Abstract:Machine learning models for radiology benefit from large-scale data sets with high quality labels for abnormalities. We curated and analyzed a chest computed tomography (CT) data set of 36,316 volumes from 19,993 unique patients. This is the largest multiply-annotated volumetric medical imaging data set reported. To annotate this data set, we developed a rule-based method for automatically extracting abnormality labels from free-text radiology reports with an average F-score of 0.976 (min 0.941, max 1.0). We also developed a model for multi-organ, multi-disease classification of chest CT volumes that uses a deep convolutional neural network (CNN).

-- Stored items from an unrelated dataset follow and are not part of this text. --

(* ===== verification/ServerProps.v ===== *)
(** * Properties of the HTTP interface

    Every request, whatever its bytes, is answered without a panic and keeps every
    index well-formed; within the bounds of what the log can store it keeps every
    queue reachable (so that every theorem about reachable queues holds of a
    server); and a 201 is only sent for a message that is on disk. *)

From Stdlib Require Import ZArith Lia.
From stdpp Require Import sorting.
From S2P Require Import Prelude GoInt Errors WalRecord Replay ReplayProps GoHeap Message Heaps Codec Index QueueSpec.
From S2P Require Import IndexInv IndexRefine IndexProps Durable Log LogInv LogProps Queue Load QueueInv QueueOps QueueTick Recovery.
From S2P Require Import Writer Compact Snapshot CompactProps Json JsonProps QueueTrace Sample QueueProps QueueCompact Inspect.
From S2P Require Import Request Manager Server InspectProps Sound ManagerProps Main Damage MainProps.

Implicit Types (q : Queue) (m : Manager) (r : Req) (ev : Env).

(** ** Decoded requests *)

(** What every setter of a request keeps holds of what is decoded. *)
Section DecodeInv.
Context {S : Type} (unknown : option Err) (fields : list (string * Setter S)) (P : S -> Prop).
Context (Hfields : Forall (fun f : string * Setter S => forall v raw s, P s -> P (f.2 v raw s).1) fields).

Lemma storeFields_inv ms s : P s -> P (storeFields unknown fields ms s).1.
Proof using Hfields.
  revert s. induction ms as [|[[k v] raw] ms IH]; intros s Hs; [done|]. cbn [storeFields].
  destruct (storeField unknown fields k v raw s) as [s1 err] eqn:E.
  assert (P s1) as Hs1.
  { unfold storeField in E. destruct (find _ fields) as [[n set]|] eqn:Hf; [|by injection E as <- _].
    apply find_some in Hf as [Hin _]. rewrite List.Forall_forall in Hfields.
    specialize (Hfields _ Hin v raw s Hs). cbn [snd] in Hfields. by rewrite E in Hfields. }
  specialize (IH s1 Hs1). by destruct (storeFields unknown fields ms s1).
Qed.

Lemma DecodeFrom_inv b readErr s s' err : P s -> DecodeFrom unknown fields b readErr s = (s', err) -> P s'.
Proof using Hfields.
  intros Hs E. apply (f_equal fst) in E. cbn [fst] in E. subst s'. unfold DecodeFrom.
  destruct (skipSpace b) as [|x b']; [done|]. destruct (isCh x "{").
  - destruct (skipSpace b') as [|y ?]; [done|]. destruct (isCh y "}"); [done|].
    destruct (rawMembers _ b') as [ms|]; [|done]. cbn [fst]. by apply storeFields_inv.
  - destruct (parseValue _ _ _) as [[v rest]|]; [|done]. by destruct v.
Qed.
End DecodeInv.

Lemma ParseInt_range l z : ParseInt l = Some z -> in_int64 z.
Proof.
  unfold ParseInt. intros (x & _ & H)%bind_Some. destruct ((- 2 ^ 63 <=? x) && (x <? 2 ^ 63)) eqn:E; [|done].
  bool_prop. injection H as <-. done.
Qed.

Lemma setInt_inv {S} (set : Z -> S -> S) (P : S -> Prop) v raw s :
  (forall z, in_int64 z -> P s -> P (set z s)) -> P s -> P (setInt set v raw s).1.
Proof.
  intros Hset Hs. unfold setInt. destruct v as [| |l| | |]; try done.
  destruct (ParseInt l) as [z|] eqn:E; [|done]. apply Hset; [by eapply ParseInt_range|done].
Qed.

Lemma setString_inv {S} (set : string -> S -> S) (P : S -> Prop) v raw s :
  (forall z, P s -> P (set z s)) -> P s -> P (setString set v raw s).1.
Proof. intros Hset Hs. destruct v; try done. by apply Hset. Qed.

This model reached a classification performance of AUROC greater than 0.90 for 18 abnormalities, with an average AUROC of 0.773 for all 83 abnormalities, demonstrating the feasibility of learning from unfiltered whole volume CT data. We show that training on more labels improves performance significantly: for a subset of 9 labels - nodule, opacity, atelectasis, pleural effusion, consolidation, mass, pericardial effusion, cardiomegaly, and pneumothorax - the model's average AUROC increased by 10% when the number of training labels was increased from 9 to all 83. All code for volume preprocessing, automated label extraction, and the volume abnormality prediction model will be made publicly available. The 36,316 CT volumes and labels will also be made publicly available pending institutional approval.